**Given records**.
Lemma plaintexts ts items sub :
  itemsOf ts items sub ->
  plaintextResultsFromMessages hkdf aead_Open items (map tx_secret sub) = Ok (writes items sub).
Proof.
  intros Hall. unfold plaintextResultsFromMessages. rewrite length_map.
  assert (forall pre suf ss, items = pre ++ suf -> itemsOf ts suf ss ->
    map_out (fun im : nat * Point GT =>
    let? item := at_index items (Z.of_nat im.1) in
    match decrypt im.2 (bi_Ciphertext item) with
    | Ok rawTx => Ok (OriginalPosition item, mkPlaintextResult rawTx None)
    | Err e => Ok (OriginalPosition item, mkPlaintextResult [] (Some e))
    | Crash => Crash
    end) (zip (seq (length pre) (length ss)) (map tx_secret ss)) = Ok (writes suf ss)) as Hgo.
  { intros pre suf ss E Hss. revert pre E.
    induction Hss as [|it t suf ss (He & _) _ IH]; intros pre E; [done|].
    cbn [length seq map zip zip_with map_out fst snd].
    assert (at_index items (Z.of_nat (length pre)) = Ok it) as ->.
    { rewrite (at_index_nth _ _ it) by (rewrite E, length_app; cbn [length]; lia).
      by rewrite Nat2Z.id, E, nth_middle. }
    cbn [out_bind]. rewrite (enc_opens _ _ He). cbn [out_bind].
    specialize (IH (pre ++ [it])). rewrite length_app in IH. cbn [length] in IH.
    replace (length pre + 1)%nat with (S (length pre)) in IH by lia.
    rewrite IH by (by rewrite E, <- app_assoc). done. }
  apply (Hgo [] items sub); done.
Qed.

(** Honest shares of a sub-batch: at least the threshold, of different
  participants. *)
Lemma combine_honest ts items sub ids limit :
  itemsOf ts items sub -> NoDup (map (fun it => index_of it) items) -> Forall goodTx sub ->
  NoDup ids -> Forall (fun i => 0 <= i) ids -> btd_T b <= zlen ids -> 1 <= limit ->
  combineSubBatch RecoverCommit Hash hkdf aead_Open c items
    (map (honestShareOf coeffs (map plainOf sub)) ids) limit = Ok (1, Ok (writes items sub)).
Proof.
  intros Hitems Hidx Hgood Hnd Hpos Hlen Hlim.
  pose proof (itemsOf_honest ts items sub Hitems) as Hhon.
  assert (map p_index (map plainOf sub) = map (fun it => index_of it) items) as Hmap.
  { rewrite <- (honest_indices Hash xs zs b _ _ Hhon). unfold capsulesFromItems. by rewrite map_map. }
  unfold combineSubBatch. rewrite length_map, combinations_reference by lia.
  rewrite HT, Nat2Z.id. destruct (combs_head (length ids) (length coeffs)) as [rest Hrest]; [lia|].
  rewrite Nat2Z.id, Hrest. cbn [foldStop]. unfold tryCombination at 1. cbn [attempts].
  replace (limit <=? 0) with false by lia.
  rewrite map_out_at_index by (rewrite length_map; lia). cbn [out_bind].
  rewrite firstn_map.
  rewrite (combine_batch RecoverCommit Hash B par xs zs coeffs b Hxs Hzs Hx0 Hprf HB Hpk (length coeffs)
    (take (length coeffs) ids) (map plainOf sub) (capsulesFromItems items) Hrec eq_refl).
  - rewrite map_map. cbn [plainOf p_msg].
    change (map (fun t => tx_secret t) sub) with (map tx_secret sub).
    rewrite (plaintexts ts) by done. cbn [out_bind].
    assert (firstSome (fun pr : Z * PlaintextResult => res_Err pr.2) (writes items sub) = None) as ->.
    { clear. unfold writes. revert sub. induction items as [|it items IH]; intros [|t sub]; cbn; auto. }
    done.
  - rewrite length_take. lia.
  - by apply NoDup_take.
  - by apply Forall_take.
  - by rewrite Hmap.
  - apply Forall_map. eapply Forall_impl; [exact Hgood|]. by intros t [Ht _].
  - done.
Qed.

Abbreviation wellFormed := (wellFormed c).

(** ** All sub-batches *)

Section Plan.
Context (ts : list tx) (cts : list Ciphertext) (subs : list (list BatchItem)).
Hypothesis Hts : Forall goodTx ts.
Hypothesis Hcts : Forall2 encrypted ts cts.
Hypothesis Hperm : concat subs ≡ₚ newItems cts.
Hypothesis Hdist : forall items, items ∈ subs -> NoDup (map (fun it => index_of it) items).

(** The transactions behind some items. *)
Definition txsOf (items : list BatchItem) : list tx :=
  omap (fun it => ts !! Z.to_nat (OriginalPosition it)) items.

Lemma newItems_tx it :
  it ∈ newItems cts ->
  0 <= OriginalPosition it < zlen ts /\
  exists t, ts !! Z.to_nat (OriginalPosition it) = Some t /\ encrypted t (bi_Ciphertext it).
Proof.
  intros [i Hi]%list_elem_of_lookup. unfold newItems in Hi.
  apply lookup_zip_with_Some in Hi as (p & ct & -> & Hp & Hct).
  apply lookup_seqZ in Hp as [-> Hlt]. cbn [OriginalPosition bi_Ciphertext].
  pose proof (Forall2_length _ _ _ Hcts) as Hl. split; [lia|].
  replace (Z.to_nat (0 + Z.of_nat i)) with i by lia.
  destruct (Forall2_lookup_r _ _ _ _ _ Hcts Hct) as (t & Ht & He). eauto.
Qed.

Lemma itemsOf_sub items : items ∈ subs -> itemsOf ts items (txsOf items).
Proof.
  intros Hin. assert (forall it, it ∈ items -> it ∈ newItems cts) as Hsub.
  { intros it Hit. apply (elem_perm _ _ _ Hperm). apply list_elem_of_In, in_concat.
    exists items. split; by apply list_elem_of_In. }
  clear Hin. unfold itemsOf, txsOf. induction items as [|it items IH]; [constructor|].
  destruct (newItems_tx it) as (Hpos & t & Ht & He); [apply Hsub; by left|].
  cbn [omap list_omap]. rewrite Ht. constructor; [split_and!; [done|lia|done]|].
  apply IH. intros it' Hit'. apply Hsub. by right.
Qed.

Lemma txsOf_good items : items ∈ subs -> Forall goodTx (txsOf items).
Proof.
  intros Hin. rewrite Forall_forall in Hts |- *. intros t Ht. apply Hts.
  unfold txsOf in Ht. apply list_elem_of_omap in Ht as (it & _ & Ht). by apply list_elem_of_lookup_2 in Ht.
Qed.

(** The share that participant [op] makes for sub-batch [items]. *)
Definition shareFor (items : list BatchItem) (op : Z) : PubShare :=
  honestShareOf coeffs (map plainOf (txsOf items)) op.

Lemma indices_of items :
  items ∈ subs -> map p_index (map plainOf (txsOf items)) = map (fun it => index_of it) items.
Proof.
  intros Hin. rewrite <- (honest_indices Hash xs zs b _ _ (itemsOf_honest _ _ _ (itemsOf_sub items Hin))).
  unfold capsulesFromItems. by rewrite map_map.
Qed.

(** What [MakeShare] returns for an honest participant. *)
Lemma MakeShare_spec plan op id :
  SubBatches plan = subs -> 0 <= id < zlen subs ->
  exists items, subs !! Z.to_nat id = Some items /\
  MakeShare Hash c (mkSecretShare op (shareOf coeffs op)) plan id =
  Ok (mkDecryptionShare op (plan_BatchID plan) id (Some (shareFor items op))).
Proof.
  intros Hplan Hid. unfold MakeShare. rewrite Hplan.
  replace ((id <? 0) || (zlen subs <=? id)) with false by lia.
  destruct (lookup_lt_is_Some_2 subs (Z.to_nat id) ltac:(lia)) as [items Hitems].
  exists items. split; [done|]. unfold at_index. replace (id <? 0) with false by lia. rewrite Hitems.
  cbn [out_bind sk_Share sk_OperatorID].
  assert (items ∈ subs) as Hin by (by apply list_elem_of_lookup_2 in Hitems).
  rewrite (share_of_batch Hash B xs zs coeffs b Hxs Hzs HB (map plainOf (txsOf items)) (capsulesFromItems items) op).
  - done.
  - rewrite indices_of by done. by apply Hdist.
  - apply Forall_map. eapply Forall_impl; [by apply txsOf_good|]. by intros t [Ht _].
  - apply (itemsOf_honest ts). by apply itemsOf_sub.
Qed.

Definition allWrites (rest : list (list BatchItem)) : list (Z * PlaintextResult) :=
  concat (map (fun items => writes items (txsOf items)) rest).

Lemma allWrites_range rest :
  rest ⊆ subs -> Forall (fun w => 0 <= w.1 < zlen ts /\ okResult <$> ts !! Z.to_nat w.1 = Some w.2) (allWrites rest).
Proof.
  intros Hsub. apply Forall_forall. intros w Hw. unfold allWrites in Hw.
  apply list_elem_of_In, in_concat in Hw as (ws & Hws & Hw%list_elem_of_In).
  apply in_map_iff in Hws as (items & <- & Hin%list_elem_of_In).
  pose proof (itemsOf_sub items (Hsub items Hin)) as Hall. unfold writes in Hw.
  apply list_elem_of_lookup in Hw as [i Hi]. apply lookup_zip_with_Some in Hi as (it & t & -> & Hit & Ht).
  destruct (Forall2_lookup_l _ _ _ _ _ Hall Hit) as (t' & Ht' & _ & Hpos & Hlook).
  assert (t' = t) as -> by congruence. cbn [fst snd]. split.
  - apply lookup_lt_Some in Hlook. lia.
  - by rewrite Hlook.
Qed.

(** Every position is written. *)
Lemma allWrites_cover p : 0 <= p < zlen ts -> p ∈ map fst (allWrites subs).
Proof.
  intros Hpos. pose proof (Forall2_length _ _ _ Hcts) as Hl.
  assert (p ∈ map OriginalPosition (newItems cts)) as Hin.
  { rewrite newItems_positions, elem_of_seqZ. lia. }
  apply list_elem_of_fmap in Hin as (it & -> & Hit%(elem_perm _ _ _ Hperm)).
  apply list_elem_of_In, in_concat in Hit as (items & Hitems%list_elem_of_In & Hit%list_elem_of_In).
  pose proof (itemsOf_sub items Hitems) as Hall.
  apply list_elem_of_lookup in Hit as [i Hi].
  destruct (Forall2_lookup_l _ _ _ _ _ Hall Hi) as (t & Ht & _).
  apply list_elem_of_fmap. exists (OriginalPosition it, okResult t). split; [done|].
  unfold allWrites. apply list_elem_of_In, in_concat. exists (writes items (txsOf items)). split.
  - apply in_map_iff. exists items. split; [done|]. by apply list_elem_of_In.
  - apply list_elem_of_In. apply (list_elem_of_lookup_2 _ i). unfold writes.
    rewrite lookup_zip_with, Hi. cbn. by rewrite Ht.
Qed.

**Instructions for the task**. Where does the word "Hdist" appear in the records? Copy every line that holds it.

**Expected answer**.
Hypothesis Hdist : forall items, items ∈ subs -> NoDup (map (fun it => index_of it) items).
  - rewrite indices_of by done. by apply Hdist.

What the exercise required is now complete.